Jackson and Keith Dickerson, with the Lincoln County Sheriff’s office, spoke to Col. Brenda Pullen’s Brookhaven High School JROTC classes about the host of illegal drugs made available to people their age. Both are members of the Southwest Mississippi Interjurisdictional Narcotics Enforcement Unit.

She said things could end badly when people make permanent decisions at such a young age.

“We’re here to give you the information you need to make the right decision,” she said.

Jackson and Dickerson made a point to address “spice,” a drug made from potpourri and acetone that has commonly been called “safe” or “legal” marijuana.
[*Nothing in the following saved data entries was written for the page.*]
(* ===== verification/SupportTheorems.v ===== *)
(** * Theorems about the parts around the scheduler

    The lock-free scheduler, the load summary of worker statuses, the slot
    metrics and the batches of the simulation, each with a concrete instance. *)
From S2P Require Import Prelude Messages Channels Scheduler NoLock WorkerStatus Metrics Simulation.
Import NoLockScheduler.

Section LockFree.
Context {Tx S : Type} `{SenderLaws S (SchedulingBatch Tx)}.
Context (live : S → Prop).

(** the lock-free scheduler delivers full chunks only.  With live workers
    and one id per transaction, a batch whose size is a multiple of 64 is
    delivered as its chunks, in order, to the workers round robin starting at
    the batch id; a batch of any other size makes [schedule_batch] panic. *)
Theorem no_lock_full_chunks_only {R : Type} (ss : list S) (r : R) (txs : SchedulingBatch Tx) :
  (∀ s m, live s → ∃ s', send s m = Some s' ∧ live s') →
  ss ≠ [] → Forall live ss → length (ids txs) = length (transactions txs) →
  if decide (length (transactions txs) mod exec_batch = 0)
  then ∃ s, schedule_batch (new ss r) txs = Ok (s, inl ()) ∧
         shared live txs ss (seq 0 (num_chunks txs)) s
  else ∃ msg, schedule_batch (new ss r) txs = Panic msg.
Proof using All.
  intros Hsend Hne Hl Hids. assert (exec_batch ≠ 0) as Hpos by done.
  case_decide as Hd.
  - apply Nat.Lcm0.mod_divide in Hd.
    destruct (wp_elim _ _ (schedule_batch_delivers live Hsend txs ss Hne Hl Hids Hd))
      as ([s x] & Heq & -> & Hs). by exists s.
  - eapply (schedule_batch_partial live Hsend); [done|]. intros Hk. apply Hd. by apply Nat.Lcm0.mod_divide.
Qed.
End LockFree.

(** the load summary accounts for all active time.  For well-formed
    updates, [calculate_thread_load_summary] returns: the merged windows are
    disjoint and cover exactly the instants reported, their number and total
    length are those of the summary, the weighted load is the sum over them of
    active time per thread in [f64], the average divides it by the total, and
    every millisecond of active time falls in exactly one window. *)
Theorem load_summary_accounts updates :
  Forall update_ok updates →
  (sumZ active_ms (status <$> updates) ≤ u64_max)%Z →
  ∃ s merged, calculate_thread_load_summary updates = Ok s ∧
    separated merged ∧ (∀ x, covers merged x ↔ covers (window_of <$> updates) x) ∧
    merged_windows s = Z.of_nat (length merged) ∧ total_duration s = sumZ span merged ∧
    weighted_load s =
      foldl (load_of (F64.of_u64 (Z.of_nat (size (list_to_set (thread_id <$> updates) : gset nat))))
               (status <$> updates)) F64.zero merged ∧
    average_load s = F64.div (weighted_load s) (F64.of_u64 (total_duration s)) ∧
    sumZ (λ w, sumZ (overlap w) (status <$> updates)) merged
      = sumZ active_ms (status <$> updates).
Proof.
  intros Hok Hmax.
  destruct (wp_elim _ _ (calculate_thread_load_summary_ok updates Hok Hmax))
    as (s & Heq & merged & Hs). by exists s, merged.
Qed.

(** the metrics of a slot are reported once, when it is left, as the sums
    of the updates made while it was current, and start again from zero. *)
Theorem slot_report_exact {M : Type} `{MetricsLaws M} (s0 : SlotMetrics M) s fs ds o :
  slot s0 ≠ Some s → Some s ≠ o → Forall2 adds fs ds →
  let n := length (metrics_values (slot_metrics s0)) in
  let s1 := (slot_maybe_report_and_reset s0 (Some s)).1 in
  let '(s2, points) := slot_maybe_report_and_reset (foldl update_slot s1 fs) o in
  slot s2 = o ∧ (metrics_values (slot_metrics s2)).*2 = replicate n 0%Z ∧
  ∃ extra, points =
    [mkPoint slot_point
       (zip (metrics_values (slot_metrics s0)).*1 (as_i64 <$> total n ds) ++ extra ++
        [("slot", as_i64 s)])].
Proof. apply slot_report_ok. Qed.

(** C23: the batches of the simulation are well-formed.  They carry the
    transactions in order, every transaction has an id of its own, ids,
    transactions and ages of a batch are equally many, and no batch has more
    than [SCHEDULER_BATCH_SIZE] transactions. *)
Theorem simulation_batches_valid {Tx : Type} (txs : list Tx) :
  (Z.of_nat (length txs) ≤ 2 ^ 64)%Z →
  concat (transactions <$> make_batches txs) = txs ∧
  NoDup (concat (ids <$> make_batches txs)) ∧
  Forall (λ b, valid b = true ∧ length (transactions b) ≤ SCHEDULER_BATCH_SIZE) (make_batches txs).
Proof. apply make_batches_ok. Qed.

(** a simulated worker answers every batch it is sent, once and in order,
    with nothing to retry, as long as processing succeeds. *)
Theorem worker_answers_all {Tx ProcessError : Type}
    (process : list Tx → list bool + ProcessError) clock thread inbox :
  (∀ txs, ∃ r, process txs = inl r) →
  ∃ st m, worker_process process clock (λ _, true) (λ _, true) thread inbox =
    (mkOut st ((λ b, mkBatchResult b []) <$> inbox), inl m).
Proof.
  intros Hp.
  destruct (worker_loop_echoes process clock thread inbox 1 0 (clock 0) 0 (mkOut [] []) Hp)
    as (st & m & Heq). exists st, m. exact Heq.
Qed.

(** ** Concrete instances *)

Module SupportWitnesses.
Abbreviation queue := (Queue.t (SchedulingBatch nat)).
Definition batch_of (n : nat) : SchedulingBatch nat :=
  mkBatch (mkBatchId 5) ((λ i, mkTxId (Z.of_nat i)) <$> seq 0 n) (seq 0 n) [].
Definition workers : list queue := [Queue.mk true []; Queue.mk true []].

Lemma no_lock_witness :
  (∃ s, schedule_batch (new workers ()) (batch_of 128) = Ok (s, inl ())) ∧
  (∃ msg, schedule_batch (new workers ()) (batch_of 100) = Panic msg).
Proof.
  assert (∀ (s : queue) m, Queue.connected s = true →
    ∃ s', send s m = Some s' ∧ Queue.connected s' = true) as Hsend.
  { intros [c q] m Hc. simpl in *. subst c. by eexists. }
  split.
  - destruct (no_lock_full_chunks_only (λ s, Queue.connected s = true) workers () (batch_of 128)
      Hsend) as (s & Heq & _); [done|by repeat constructor|done|]. by exists s.
  - destruct (no_lock_full_chunks_only (λ s, Queue.connected s = true) workers () (batch_of 100)
      Hsend) as (msg & Heq); [done|by repeat constructor|done|]. by exists msg.
Defined.

Definition updates : list WorkerStatusUpdate :=
  [mkUpdate 0 (new_active 0 10); mkUpdate 1 (new_idle 5 12); mkUpdate 1 (new_active 20 30)].
Lemma load_summary_witness :
  ∃ s, calculate_thread_load_summary updates = Ok s ∧
    (merged_windows s, total_duration s) = (2%Z, 22%Z).
Proof.
  destruct (load_summary_accounts updates) as (s & merged & Heq & _).
  - by repeat constructor.
  - by vm_compute.
  - exists s. split; [exact Heq|]. vm_compute in Heq. by injection Heq as <-.
Defined.

(** Five microseconds of decision time. *)
Definition five_us (m : SchedulerTimingMetricsInner) : SchedulerTimingMetricsInner :=
  match m with
  | mkTimings a b c d e f g h i => mkTimings (a + 5) b c d e f g h i
  end.
Lemma slot_report_witness :
  let s := mkSlot (Some 4%Z) (five_us (five_us timings_default)) in
  ∃ extra, (slot_maybe_report_and_reset s (Some 5%Z)).2 =
    [mkPoint slot_point (zip (timings timings_default).*1 [10; 0; 0; 0; 0; 0; 0; 0; 0]%Z
       ++ extra ++ [("slot", 4%Z)])].
Proof.
  refine (proj2 (proj2 (slot_report_exact (mkSlot None timings_default) 4 [five_us; five_us]
    [[5; 0; 0; 0; 0; 0; 0; 0; 0]; [5; 0; 0; 0; 0; 0; 0; 0; 0]]%Z (Some 5%Z) _ _ _))); [done|done|].
  repeat constructor; intros []; unfold metrics_values; simpl; by rewrite !Z.add_0_r.
Defined.

Lemma simulation_batches_witness :
  concat (transactions <$> make_batches (seq 0 3000)) = seq 0 3000 ∧
  NoDup (concat (ids <$> make_batches (seq 0 3000))).
Proof.
  destruct (simulation_batches_valid (seq 0 3000)) as (? & ? & _); [by vm_compute|done].
Defined.

Lemma worker_answers_witness :
  ∃ st m, worker_process (ProcessError:=unit) (λ txs : list nat, inl ((λ _, true) <$> txs)) Z.of_nat
    (λ _, true) (λ _, true) 0 [batch_of 3; batch_of 2] =
    (mkOut st [mkBatchResult (batch_of 3) []; mkBatchResult (batch_of 2) []], inl m).
Proof.
  apply (worker_answers_all _ Z.of_nat 0 [batch_of 3; batch_of 2]). intros txs. by eexists.
Defined.
End SupportWitnesses.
The two officers shared that the drug is, in fact, unsafe and illegal.

They explained how, because of the way “spice” is made, each batch can be different leading to different reactions among different people.

Jackson spoke of people who started seeing hallucinations and how in emergency rooms she’d seen people who look like they’re having seizures but are really having muscle spasms due to the drug. Dickerson told a story of the 2013 murder of a Pike County man whose son acted under the influence of bath salts and starting eating his father’s face after the murder.

“The people who pay the highest price are parents,” Jackson said.

Being a parent herself, Jackson said that they are always hoping and praying their children are at the point where they fully understand the consequences of their actions when it comes to drugs.

She described how out of their love for children, parents sometimes become enablers of drug habits when they repeatedly get their child out of trouble. Jackson said that can start a cycle because the person begins to think they can get away with dangerous or illegal activity as long as their parents are bailing them out of trouble each time.

During the discussion, Jackson made it clear that if any of the students had questions or wanted to reach out for advice regarding situations they may be in they could approach herself or Dickerson.

“If you need help or want help, we’re here,” Jackson said. “We’re not here to condemn you.”